ネギま世界を尊重しながら、横島を活躍させる話にしたいですね。
○Rpuさん
ありがとうございます。これからも頑張ります。
○零閃さん
横島がなぜ平行世界に飛ばされたかについては、あまり詳しい内容にはならないかもしれませんが、今後の話のどこかで説明する予定です。
この話の横島が、原作とどう変わったかについては、詳しい説明が入ると思います。
それを挿入しないと、横島が強くなったことが説明できないですしね。
○りょくちゃさん
ネカネの出番どうするか、既に悩んでいます。
ネギが里帰りするまでネカネの出番を伸ばすと、立てたフラグが全然活用できませんし。(苦笑)
たぶん、アニメの黒薔薇男爵の話を、どこかで入れることになるのかなと思います。
○TXさん
まあ、その辺は頭を柔軟にしてください。GS側の設定は、原作終了時とは相当に違っています。

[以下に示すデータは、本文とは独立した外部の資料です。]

Lemma write_file_ok_inv (p data : string) (st st' : state) :
  OS.write_file p data st = (Ok tt, st') ->
  st' = mkstate (<[p := File data]> (fs st)) (trace st).
Proof.
  unfold OS.write_file.
  destruct (OS.is_dir (fs st) p); [discriminate|].
  destruct (negb (OS.parent_ok (fs st) p)); [discriminate|].
  now intros [= <-].
Qed.

(** C5.  The extension is cut from the whole link, not from its final path
    segment.  The link [https://i.redd.it/abcjpg] ends in [jpg] and passes
    the listing filter; its final path segment [abcjpg] has no dot, and the
    fetcher takes [it/abcjpg], from the host name onwards, for the
    extension: it aims at [{directory}/x1.it/abcjpg], makes the request and
    cannot open the file.  The run ends there with [FileNotFoundError] and
    the day directory of the post is left empty.  For a link with a query,
    [.../abc.jpg?width=640&format=png], the final path segment is [abc.jpg]
    and the file written is [x2.jpg?width=640&format=png], not [x2.jpg]. *)
Theorem extension_is_cut_from_whole_url :
  let directory := "data/11_November/14" in
  let st1 := snd (main Json.loads upstream_links empty_state) in
  let st2 := snd (download_image upstream_links post_query directory archive_state) in
  fst (get_submissions upstream_links empty_state) = Ok [post_dotless; post_query]
  /\ final_segment (DailyAnimePost.media_url post_dotless) = "abcjpg"
  /\ after_last "." (DailyAnimePost.media_url post_dotless) = "it/abcjpg"
  /\ image_filename directory post_dotless = "data/11_November/14/x1.it/abcjpg"
  /\ download_image upstream_links post_dotless directory archive_state
     = (Raise (OS.FileNotFoundError "data/11_November/14/x1.it/abcjpg"),
        logged archive_state [HttpGet "https://i.redd.it/abcjpg"])
  /\ fst (main Json.loads upstream_links empty_state)
     = Raise (OS.FileNotFoundError "data/11_November/14/x1.it/abcjpg")
  /\ OS.is_dir (fs st1) directory = true
  /\ OS.entries (fs st1) directory = []
  /\ final_segment (DailyAnimePost.media_url post_query) = "abc.jpg"
  /\ after_last "." (final_segment (DailyAnimePost.media_url post_query)) = "jpg"
  /\ after_last "." (DailyAnimePost.media_url post_query) = "jpg?width=640&format=png"
  /\ fs st2 !! "data/11_November/14/x2.jpg?width=640&format=png"
     = Some (File "bytes of https://i.redd.it/abc.jpg?width=640&format=png")
  /\ fs st2 !! "data/11_November/14/x2.jpg" = None.
Proof. vm_compute. repeat split; reflexivity. Qed.

(** C7 fails as stated: with the file of the post already in the directory,
    two fetches in a row both find it and return, and neither reads the
    network; and with a server that refuses the request no file is
    written, so a second fetch asks again. *)
Lemma existing_image_is_never_read :
  let directory := "data/11_November/14" in
  let fetch up := download_image up post_1700000000 directory in
  let st :=
    mkstate (<["data/11_November/14/abc123.jpg" := File "old bytes"]> (fs archive_state))
            [] in
  let twice := (fetch upstream_example;; fetch upstream_example) st in
  let refused := snd (fetch (offline upstream_example) archive_state) in
  image_filename directory post_1700000000 = "data/11_November/14/abc123.jpg"
  /\ twice = (Ok tt, st)
  /\ network_reads (trace (snd twice)) = 0%nat
  /\ network_reads (trace (snd twice)) <> 1%nat
  /\ fst (fetch (offline upstream_example) archive_state)
     = Raise (Exn "ClientConnectorError" "cannot connect")
  /\ network_reads (trace (snd (fetch (offline upstream_example) refused))) = 2%nat.
Proof. vm_compute. repeat split; try reflexivity. discriminate. Qed.

(** C7 (as amended).  After a fetch that returned, a second fetch of the
    same post into the same directory finds the file and returns at once:
    no request, no write, no look at the content.  The two calls together
    read the network exactly once when the file was not there before the
    first, and not at all when it was. *)
Theorem download_image_twice
    (up : upstream) (s : DailyAnimePost.t) (directory : string)
    (st st1 : state) :
  download_image up s directory st = (Ok tt, st1) ->
  download_image up s directory st1 = (Ok tt, st1)
  /\ exists evs,
       trace st1 = trace st ++ evs
       /\ (fs st !! image_filename directory s = None -> network_reads evs = 1%nat)
       /\ (is_Some (fs st !! image_filename directory s) -> evs = []).
Proof.
  rewrite !download_image_run.
  destruct (fs st !! image_filename directory s) as [n|] eqn:E.
  - intros [= <-]. rewrite E. split; [reflexivity|].
    exists []. split; [now rewrite app_nil_r|].
    split; [discriminate | reflexivity].
  - cbn zeta. destruct (http up (DailyAnimePost.media_url s)) as [d|e|]; try discriminate.
    intros H. apply write_file_ok_inv in H. subst st1. cbn [fs trace logged].
    rewrite lookup_insert_eq. split; [reflexivity|].
    exists [HttpGet (DailyAnimePost.media_url s)].
    split; [reflexivity|].
    split; [reflexivity | intros [? ?]; discriminate].
Qed.
(** * A lending library with pluggable late-fee policies (demo-updated.py)

    Shallow embedding of the domain model, the fee policies, the two ports
    and the [Library] orchestrator, followed by the properties the
    specification states about them.

    Conventions of the embedding.
    - A Python [float] is an IEEE-754 binary64 value: Rocq's primitive
      [float], whose operations are specified bit for bit by [SpecFloat].
    - A Python [int] is a [Z].  Multiplying an [int] by a [float] first
      converts the integer, which raises [OverflowError] when it is too
      large; a raised exception is the [Raise] branch of [result].
    - Objects compared by identity carry an explicit object identity [oid].
    - Methods that mutate their receiver or an argument return the new
      values; printed lines are returned as a list of [Output]s, with the
      exception that ended the printing, if any.
    - [rich], whose [print] the module calls, is not code of this
      repository: what its markup parser makes of a text with a tag is a
      parameter, [Rich]. *)

From Stdlib Require Import ZArith Floats Lia Ascii.
From Stdlib Require Uint63.
From stdpp Require Import gmap strings list.

Open Scope float_scope.

(** ** Python numerics *)

(** The exceptions the module can end a call with: [OverflowError] from
    converting an [int], [rich.errors.MarkupError] from printing. *)
Inductive exn := OverflowError | MarkupError.

Inductive result (A : Type) :=
  | Ok (a : A)
  | Raise (e : exn).
Arguments Ok {A} a.
Arguments Raise {A} e.

(** [float(n)] for an [int]: the nearest double, ties to even;
    "int too large to convert to float" when that rounds past the largest
    finite double. *)
Definition float_of_int (n : Z) : result float :=
  match binary_normalize prec emax n 0 false with
  | S754_infinity _ => Raise OverflowError
  | sf => Ok (SF2Prim sf)
  end.

(** [n * x] with [n] an [int] and [x] a [float]. *)
Definition int_mul_float (n : Z) (x : float) : result float :=
  match float_of_int n with
  | Ok f => Ok (f * x)
  | Raise e => Raise e
  end.

(** The integer nearest to [m * 2^e], ties to even, for [0 <= m]. *)
Definition round_half_even (m e : Z) : Z :=
  if (0 <=? e)%Z then (m * 2 ^ e)%Z
  else
    let d := (2 ^ (- e))%Z in
    let q := (m / d)%Z in
    match (2 * (m mod d) ?= d)%Z with
    | Lt => q
    | Gt => (q + 1)%Z
    | Eq => if Z.even q then q else (q + 1)%Z
    end.

(** The double nearest to [n / 100], carrying the sign [s]. *)
Definition hundredths (s : bool) (n : Z) : spec_float :=
  match n with
  | Zpos p => SFdiv prec emax (S754_finite s p 0) (S754_finite false 100 0)
  | _ => S754_zero s
  end.

(** [round(x, 2)]: the exact value of [x] is rounded to two decimals, ties
    to even, and the decimal is read back as the nearest double; infinities
    and NaN round to themselves. *)
Definition round2 (x : float) : float :=
  match Prim2SF x with
  | S754_finite s m e => SF2Prim (hundredths s (round_half_even (Zpos m * 100) e))
  | _ => x
  end.

(** ** Domain model *)

(** The concrete subclasses of [LoanItem]. *)
Inductive ItemClass := Book | DVD.

(** A [LoanItem] object.  [LoanItem] defines no [__eq__], so [==] on items
    is object identity: [oid] is the identity of the object, given by
    whoever constructs it, and two constructions never share one. *)
Record LoanItem := {
  oid : nat;
  class_of : ItemClass;
  title : string;
  max_days : Z
}.

Definition late_fee_per_day (item : LoanItem) : float :=
  match class_of item with
  | Book => 0.25
  | DVD => 0.75
  end.

(** [a == b] on loan items. *)
Definition item_eq (a b : LoanItem) : bool := Nat.eqb (oid a) (oid b).

Record MemberAccount := {
  name : string;
  __balance : float
}.

(** [MemberAccount(name)] *)
Definition new_MemberAccount (n : string) : MemberAccount :=
  {| name := n; __balance := 0 |}.

Definition add_charge (self : MemberAccount) (amount : float) : MemberAccount :=
  if 0 <? amount
  then {| name := name self; __balance := __balance self + amount |}
  else self.

(** Returns the account after the call and the boolean the method returns. *)
Definition pay (self : MemberAccount) (amount : float) : MemberAccount * bool :=
  if (0 <? amount) && (amount <=? __balance self)
  then ({| name := name self; __balance := __balance self - amount |}, true)
  else (self, false).

Definition balance (self : MemberAccount) : float :=
  round2 (__balance self).

(** ** Policies and ports *)

Record LateFeePolicy := {
  compute_fee : LoanItem -> Z -> result float
}.

Definition StandardPolicy : LateFeePolicy := {|
  compute_fee item days_late :=
    if (days_late <=? 0)%Z then Ok 0
    else int_mul_float days_late (late_fee_per_day item)
|}.

Definition ChildrenPolicy : LateFeePolicy := {|
  compute_fee item days_late :=
    let days := Z.max 0 (days_late - 2) in
    int_mul_float days (late_fee_per_day item)
|}.

(** What the f-strings of [Library] interpolate, before formatting. *)
Inductive Message :=
  | CheckedOut (item_title : string) (days : Z)
  | LateFee (item_title : string) (fee bal : float)
  | ReturnedOnTime (item_title : string)
  | BalanceNow (bal : float).

(** A printed line. *)
Inductive Output :=
  | Email (to : string) (msg : Message)
  | Payment (who : string) (amount : float) (ok : bool).

(** The [str] values a line interpolates.  The numbers it formats
    ([:.2f], an [int]) hold no bracket. *)
Definition message_texts (msg : Message) : list string :=
  match msg with
  | CheckedOut t _ | LateFee t _ _ | ReturnedOnTime t => [t]
  | BalanceNow _ => []
  end.

Definition texts (line : Output) : list string :=
  match line with
  | Email to msg => to :: message_texts msg
  | Payment who _ _ => [who]
  end.

(** ["[" in s] *)
Definition has_bracket (s : string) : bool :=
  existsb (Ascii.eqb "["%char) (String.list_ascii_of_string s).

(** The markup parser of [rich]: whether it renders a line whose
    interpolated texts hold a bracket.  It refuses, for one, a closing tag
    such as ["[/b]"] that matches no open tag. *)
Record Rich := {
  renders_markup : Output -> bool
}.

(** [rprint(line)].  rich reads the line as console markup.  The tags the
    f-strings write themselves ([[bold cyan]...[/bold cyan]]) are balanced
    and ["[Email]"], ["[Payment]"] are no tags, so a line whose interpolated
    texts hold no ["["] has no other tag and is printed (the stream is
    taken to encode every character, as a UTF-8 console does).  On any
    other line the parser decides; when it refuses, [MarkupError] is raised
    and nothing is printed. *)
Definition rprint (rich : Rich) (line : Output) : list Output * option exn :=
  if existsb has_bracket (texts line) && negb (renders_markup rich line)
  then ([], Some MarkupError)
  else ([line], None).

(** The lines a call printed and the exception that ended it, if any. *)
Record Notifier := {
  notify : MemberAccount -> Message -> list Output * option exn
}.

(** The member after the call, the lines printed, and the boolean returned
    or the exception raised. *)
Record PaymentGateway := {
  charge : MemberAccount -> float -> MemberAccount * list Output * result bool
}.

Definition EmailNotifier (rich : Rich) : Notifier := {|
  notify member message := rprint rich (Email (name member) message)
|}.

Definition ConsolePayment (rich : Rich) : PaymentGateway := {|
  charge member amount :=
    let '(member', ok) := pay member amount in
    match rprint rich (Payment (name member) amount ok) with
    | (out, None) => (member', out, Ok ok)
    | (out, Some e) => (member', out, Raise e)
    end
|}.

(** ** Application core *)

Record Library := {
  notifier : Notifier;
  payments : PaymentGateway;
  policy : LateFeePolicy;
  _loans : gmap string (list LoanItem)
}.

Definition new_Library (n : Notifier) (p : PaymentGateway) (f : LateFeePolicy) : Library :=
  {| notifier := n; payments := p; policy := f; _loans := ∅ |}.
(** PIL knows the background: the canvas is drawn and the name built,
    and the outcome is decided by [image.save]. *)
Lemma save_shape_in_drawn (c : collaborator) shape size color cardinality
    background_color (fs : files) word_size hex_color :
  size_mapping !! size = Some word_size →
  color_mapping !! color = Some hex_color →
  known_color c background_color = true →
  save_shape_in c shape size color cardinality background_color fs
  = if writable c
         (written_name word_size color shape cardinality background_color)
    then
      (inr tt,
       <[written_name word_size color shape cardinality background_color
         := mk_saved "WEBP"
              (draw_each (blank background_color) shape
                 (instance_centers cardinality) size hex_color)]> fs)
    else
      (inl (OSError
              (written_name word_size color shape cardinality
                 background_color)), fs).
Proof.
  intros Hsize Hcolor Hbg. run_save_shape_in.
  rewrite Hsize, Hcolor, Hbg. unfold written_name, instance_centers.
  destruct (decide (cardinality ∈ [2; 3; 4])) as [Hin|Hout].
  - destruct (multi_centers_bound _ Hin) as [centers Hcenters].
    rewrite Hcenters. cbn [default]. by destruct (writable c _).
  - by destruct (writable c _).
Qed.

(** When the collaborator accepts the background and the name, the run
    is the run [save_shape] describes. *)
Lemma save_shape_in_accepted (c : collaborator) shape size color cardinality
    background_color (fs : files) word_size hex_color :
  size_mapping !! size = Some word_size →
  color_mapping !! color = Some hex_color →
  known_color c background_color = true →
  writable c
    (written_name word_size color shape cardinality background_color)
  = true →
  save_shape_in c shape size color cardinality background_color fs
  = save_shape shape size color cardinality background_color fs.
Proof.
  intros Hsize Hcolor Hbg Hname. unfold save_shape.
  rewrite !(save_shape_in_drawn _ _ _ _ _ _ _ _ _ Hsize Hcolor) by done.
  by rewrite Hname.
Qed.
(** * MusicApp: a shallow embedding of [MusicApp_main.py]

    The Python program keeps a playlist of [Song] objects in two lists and
    three search trees (a plain binary search tree, a red-black tree and an
    AVL tree) and offers a library of list searches and list sorts.

    Conventions of the embedding.
    - A Python call that can raise is a function into [res]: [Ret v] is a
      normal return, [Raise e] an exception.
    - A recursive Python function takes the interpreter's recursion limit as
      its first argument [depth]; when it is used up the call raises
      [RecursionError], as CPython does. A method that calls a recursive one
      ([add_song], [delete_song]) hands its [depth] on. [depth] counts the
      nested calls of the recursive function itself; a theorem that says a
      call returns asks for the frames of the calls made at the bottom
      (a comparison, a constructor, [merge]) on top of that.
    - A [while] loop takes a bound [fuel]; [Raise LoopBound] says that the
      bound of the model was reached (the theorems show where it is not).
    - Objects that are linked by references and updated in place (the nodes
      of the red-black tree and of the AVL tree, with their parent links and
      the shared sentinel) live in a store addressed by [addr]; a reference
      is an [option addr], [None] being Python's [None]. Reading the store at
      an address that holds no object is [Raise BadRef]; no Python program can
      do that, and the theorems show the model does not either.
    - Lists of songs are Rocq lists threaded through the code that updates
      them in place. *)

From Stdlib Require Import ZArith String Ascii List Lia Bool Sorted Permutation.
From stdpp Require Import base option gmap strings list.

Open Scope Z_scope.

(** ** Exceptions and results *)

Inductive exn :=
| TypeError
| AttributeError
| IndexError
| KeyError
| ValueError
| RecursionError
| PyException (msg : string)
| LoopBound
| BadRef.

Inductive res (A : Type) :=
| Ret (a : A)
| Raise (e : exn).
Arguments Ret {A} a.
Arguments Raise {A} e.

Definition bind {A B} (m : res A) (k : A -> res B) : res B :=
  match m with
  | Ret a => k a
  | Raise e => Raise e
  end.

Notation "'let!' x ':=' m 'in' k" := (bind m (fun x => k))
  (at level 10, x pattern, m at level 100, k at level 200).

(** ** class Song *)

(** The attribute names [set_key] accepts. *)
Inductive Key := Title | Artist | Album | Genre | Playtime.

Record Song := mkSong {
  title : string;
  artist : string;
  album : string;
  genre : string;
  playtime : Z;
  key : Key
}.

(** [Song(title, artist, album, genre, playtime=0, key="title")] *)
Definition Song_init (t a al g : string) (p : Z) : Song :=
  mkSong t a al g p Title.

(** A probe as the tree searches and deletions build it:
    [Song(title, "", "", "")]. *)
Definition probe (t : string) : Song := Song_init t "" "" "" 0.

(** The value [getattr(song, k)] reads: a [str] or an [int]. *)
Inductive value :=
| VStr (s : string)
| VInt (z : Z).

Definition getattr (s : Song) (k : Key) : value :=
  match k with
  | Title => VStr (title s)
  | Artist => VStr (artist s)
  | Album => VStr (album s)
  | Genre => VStr (genre s)
  | Playtime => VInt (playtime s)
  end.

(** [set_key]: the five names are the whole of [Key], so the [ValueError]
    branch is the string that names none of them. *)
Definition key_of_string (s : string) : option Key :=
  if String.eqb s "title" then Some Title
  else if String.eqb s "artist" then Some Artist
  else if String.eqb s "album" then Some Album
  else if String.eqb s "genre" then Some Genre
  else if String.eqb s "playtime" then Some Playtime
  else None.

Definition with_key (s : Song) (k : Key) : Song :=
  mkSong (title s) (artist s) (album s) (genre s) (playtime s) k.

Definition set_key (s : Song) (name : string) : res Song :=
  match key_of_string name with
  | Some k => Ret (with_key s k)
  | None => Raise ValueError
  end.

(** Python's comparisons of two attribute values. [str] against [str] is
    the lexicographic order on code points, [int] against [int] the order of
    the integers; an ordering comparison of a [str] with an [int] raises
    [TypeError], while [==] of the two is [False]. *)
Definition value_lt (a b : value) : res bool :=
  match a, b with
  | VStr x, VStr y => Ret (String.ltb x y)
  | VInt x, VInt y => Ret (x <? y)
  | _, _ => Raise TypeError
  end.

Definition value_le (a b : value) : res bool :=
  match a, b with
  | VStr x, VStr y => Ret (String.leb x y)
  | VInt x, VInt y => Ret (x <=? y)
  | _, _ => Raise TypeError
  end.

Definition value_gt (a b : value) : res bool := value_lt b a.
Definition value_ge (a b : value) : res bool := value_le b a.

Definition value_eq (a b : value) : bool :=
  match a, b with
  | VStr x, VStr y => String.eqb x y
  | VInt x, VInt y => x =? y
  | _, _ => false
  end.

(** [Song.__lt__], [__le__], [__gt__], [__ge__], [__eq__]: each side is read
    under its own key. *)
Definition song_lt (self other : Song) : res bool :=
  value_lt (getattr self (key self)) (getattr other (key other)).
Definition song_le (self other : Song) : res bool :=
  value_le (getattr self (key self)) (getattr other (key other)).
Definition song_gt (self other : Song) : res bool :=
  value_gt (getattr self (key self)) (getattr other (key other)).
Definition song_ge (self other : Song) : res bool :=
  value_ge (getattr self (key self)) (getattr other (key other)).
Definition song_eq (self other : Song) : bool :=
  value_eq (getattr self (key self)) (getattr other (key other)).

(** ** Python lists and loops *)

Definition len {A} (l : list A) : Z := Z.of_nat (length l).

(** [l[i]]: a negative index counts from the end; outside the list it
    raises [IndexError]. *)
Definition norm_index {A} (l : list A) (i : Z) : Z :=
  if i <? 0 then i + len l else i.

Definition getitem {A} (l : list A) (i : Z) : res A :=
  let j := norm_index l i in
  if (j <? 0) || (len l <=? j) then Raise IndexError
  else match l !! Z.to_nat j with
       | Some x => Ret x
       | None => Raise IndexError
       end.

(** [l[i] = x] *)
Definition setitem {A} (l : list A) (i : Z) (x : A) : res (list A) :=
  let j := norm_index l i in
  if (j <? 0) || (len l <=? j) then Raise IndexError
  else Ret (<[Z.to_nat j := x]> l).
Lemma RemoveInterfaceCompatible_first_error_witness :
  let other := (mkField [] (Toy.tIdent "int"), mkField [] (Toy.tIdent "string")) in
  let unknown := (mkField [] (Toy.tIdent "interfaceA"), mkField [] (Toy.tIdent "interfaceB")) in
  let eq := exprEqual Toy.checker 1 in
  compatiblePair eq Toy.checker unknown = Err "could not find interface in uses" /\
  RemoveInterfaceCompatible eq Toy.checker (mkDiffResult [] [] [other; unknown])
  = Err "could not find interface in uses".
Proof.
  intros other unknown eq. split; [vm_compute; reflexivity|].
  apply (RemoveInterfaceCompatible_first_error eq Toy.checker
           (mkDiffResult [] [] [other; unknown]) [other] [] unknown);
    [reflexivity| |vm_compute; reflexivity].
  intros md Hin.
  apply elem_of_cons in Hin as [->|Hin]; [exists false; vm_compute; reflexivity|].
  by apply elem_of_nil in Hin.
Defined.

Lemma checkFunc_results_edges_witness :
  let T := Toy.tIdent "T" in
  let eq := exprEqual Toy.checker 1 in
  let bp := [Toy.field "a" T] in
  let ap := [Toy.field "a" T; Toy.field "b" (Ellipsis T)] in
  let ch := nonBreaking "added a variadic parameter" in
  checkFunc eq Toy.checker (mkFuncType bp None) (mkFuncType ap None) = Ok ch /\
  checkFunc eq Toy.checker (mkFuncType bp None) (mkFuncType ap (Some [mkField [] T])) = Ok ch /\
  checkFunc eq Toy.checker (mkFuncType bp (Some [])) (mkFuncType ap (Some [mkField [] T]))
    = Ok ch /\
  checkFunc eq Toy.checker (mkFuncType bp (Some [])) (mkFuncType ap None)
    = Ok (breaking "removed return parameter").
Proof.
  intros T eq bp ap ch.
  assert (checkFunc eq Toy.checker (mkFuncType bp None) (mkFuncType ap None) = Ok ch)
    as Hp by (vm_compute; reflexivity).
  destruct (checkFunc_results_edges eq Toy.checker bp ap ch Hp) as (H1 & H2 & _ & H4).
  split; [exact Hp|]. split; [apply H1|]. split; [apply H2|].
  apply H4. discriminate.
Defined.

Lemma checkFunc_results_positional_witness :
  let T := Toy.tIdent "T" in
  let eq := exprEqual Toy.checker 1 in
  let error := mkField [Toy.ident "err"] (Toy.tIdent "error") in
  let before := mkFuncType [] (Some [mkField [] T]) in
  let after := mkFuncType [] (Some [mkField [] T; error]) in
  checkFunc eq Toy.checker (mkFuncType [] None) (mkFuncType [] None) = Ok none /\
  checkFunc eq Toy.checker before after = Ok (breaking "return parameters changed") /\
  checkFunc eq Toy.checker before before = Ok none.
Proof.
  intros T eq error before after.
  assert (checkFunc eq Toy.checker (mkFuncType [] None) (mkFuncType [] None) = Ok none)
    as Hp by (vm_compute; reflexivity).
  split; [exact Hp|]. split.
  - eapply (checkFunc_results_positional eq Toy.checker [] [] [mkField [] T]
              [mkField [] T; error] none);
      [exact Hp|discriminate|discriminate|vm_compute; reflexivity|].
    intros [Hlen _]. discriminate.
  - eapply (checkFunc_results_positional eq Toy.checker [] [] [mkField [] T]
              [mkField [] T] none);
      [exact Hp|discriminate|discriminate|vm_compute; reflexivity|].
    split; [reflexivity|].
    intros [|j] bf af [= <-] [= <-]. vm_compute. reflexivity.
Defined.

Lemma exprInterfaceType_strips_package_witness :
  let obj := Parsed.readerObj in
  let rest := "Reader " +:+ Parsed.readerText in
  Object_String obj = "type " +:+ "io" +:+ "." +:+ rest /\
  exprInterfaceType (fun _ => Some obj) (Parsed.io "Reader")
  = exprInterfaceType (fun _ => Some (unqualified obj ("type " +:+ rest)))
      (Parsed.io "Reader") /\
  exprInterfaceType (fun _ => Some obj) (Parsed.io "Reader")
  = Ok (mkInterfaceType [Parsed.Read]).
Proof.
  intros obj rest. split; [reflexivity|]. split; [|vm_compute; reflexivity].
  apply (exprInterfaceType_strips_package obj "io" rest); reflexivity.
Defined.

Lemma Check_error_sources_witness :
  let x t := Toy.field "x" t in
  Check Toy.checker 1 (Example.direct Example.ifaceA) (Example.direct Example.ifaceAB)
    = Err "unknown interface type" /\
  x Example.ifaceA ∈ FuncType_Params (mkFuncType [x Example.ifaceA] None) /\
  exprInterfaceType (Uses (binfo Toy.checker)) (Field_Type (x Example.ifaceA))
    = Err "unknown interface type" /\
  ((Example.direct Example.ifaceA = BadDecl /\ Example.direct Example.ifaceAB = BadDecl /\
    "unknown interface type" = "unknown declaration type: *ast.BadDecl") \/
   (exists bRecv bName bType bBody aRecv aName aType aBody bf af,
      Example.direct Example.ifaceA = FuncDecl bRecv bName bType bBody /\
      Example.direct Example.ifaceAB = FuncDecl aRecv aName aType aBody /\
      bf ∈ FuncType_Params bType /\ af ∈ FuncType_Params aType /\
      (exprInterfaceType (Uses (binfo Toy.checker)) (Field_Type bf)
         = Err "unknown interface type" \/
       exprInterfaceType (Uses (ainfo Toy.checker)) (Field_Type af)
         = Err "unknown interface type"))).
Proof.
  intros x. split; [vm_compute; reflexivity|]. split; [by left|].
  split; [vm_compute; reflexivity|].
  apply (proj2 (Check_error_sources Toy.checker 1)). vm_compute. reflexivity.
Defined.

Lemma pkgDecls_flattened_witness :
  let x := Toy.field "x" Example.int in
  let files := [Example.file [x]] in
  let New := FuncDecl None (Toy.ident "New")
               (mkFuncType [] (Some [mkField [] (StarExpr (Toy.tIdent "foo"))])) None in
  let Bar := FuncDecl (Some [mkField [Toy.ident "f"] (StarExpr (Toy.tIdent "foo"))])
               (Toy.ident "Bar") (mkFuncType [] None) None in
  let m : gmap string Decl :=
    {[ "foo" := Example.fooStruct [x]; "New" := New; "foo.Bar" := Bar ]} in
  pkgDecls files = Ok m /\ m !! "foo.Bar" = Some Bar /\
  flattened Bar = true /\ exists d0, d0 ∈ concat files /\ "foo.Bar" ∈ declIds d0.
Proof.
  intros x files New Bar m.
  assert (pkgDecls files = Ok m) as Hpkg by (vm_compute; reflexivity).
  assert (m !! "foo.Bar" = Some Bar) as Hk by (vm_compute; reflexivity).
  split; [exact Hpkg|]. split; [exact Hk|].
  exact (pkgDecls_flattened files m "foo.Bar" Bar Hpkg Hk).
Defined.

Lemma pkgDecls_provenance_witness :
  let x := Toy.field "x" Example.int in
  let files := [Example.file [x]] in
  let New := FuncDecl None (Toy.ident "New")
               (mkFuncType [] (Some [mkField [] (StarExpr (Toy.tIdent "foo"))])) None in
  let Bar := FuncDecl (Some [mkField [Toy.ident "f"] (StarExpr (Toy.tIdent "foo"))])
               (Toy.ident "Bar") (mkFuncType [] None) None in
  let m : gmap string Decl :=
    {[ "foo" := Example.fooStruct [x]; "New" := New; "foo.Bar" := Bar ]} in
  pkgDecls files = Ok m /\ m !! "foo" = Some (Example.fooStruct [x]) /\
  (storedPublic "foo" (Example.fooStruct [x]) \/
   exists t d0, d0 ∈ concat files /\ returnedBy d0 t /\ ("foo" = t \/ promotedBy t "foo")).
Proof.
  intros x files New Bar m.
  assert (pkgDecls files = Ok m) as Hpkg by (vm_compute; reflexivity).
  assert (m !! "foo" = Some (Example.fooStruct [x])) as Hk by (vm_compute; reflexivity).
  split; [exact Hpkg|]. split; [exact Hk|].
  exact (pkgDecls_provenance files m "foo" (Example.fooStruct [x]) Hpkg Hk).
Defined.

その辺の事情については、私の過去の作品のどこかに、ヒントがあります。
GS側の事情については、おいおい作中で説明する予定です。
○テラさん
神魔の最高指導者については、横島を二度強制転移するためのネタにしているだけというのが実情です。
事故で二度転移するというのは、話的にはかなり苦しい説明ですし。
ネカネについては、うまく活用できるよう頑張ります。
○通りすがったりさん
上で書いたのですが、自分はプロローグの組み立て方が下手ですね。(苦笑)
あれこれ設定を考えすぎて、それを話の中に詰め込むために導入時に無理が生じたようです。
某所で叩かれるリスクについては、正直見落としていました。
ご都合主義満載の話になる可能性も0ではないので、そうなったらかなり叩かれそうです。
あまり騒がれるようであれば、NTからの撤退も視野に入れています。
○米田さん
日々のサイト管理、お疲れ様です。
しばらく軒先をお借りしますが、今後ともよろしくお願いします。
○シャーモさん
プロローグについては、もっと差別化をしたかったのですが、これ以上原作の設定を崩すことは難しかったです。
他作品と似た展開になったことについては、作者の力不足を感じています。
原作再構成という形になる以上、原作はもとより他作品と似てしまうリスクは今後も存在しますが、できるだけ差別化していきたいと考えています。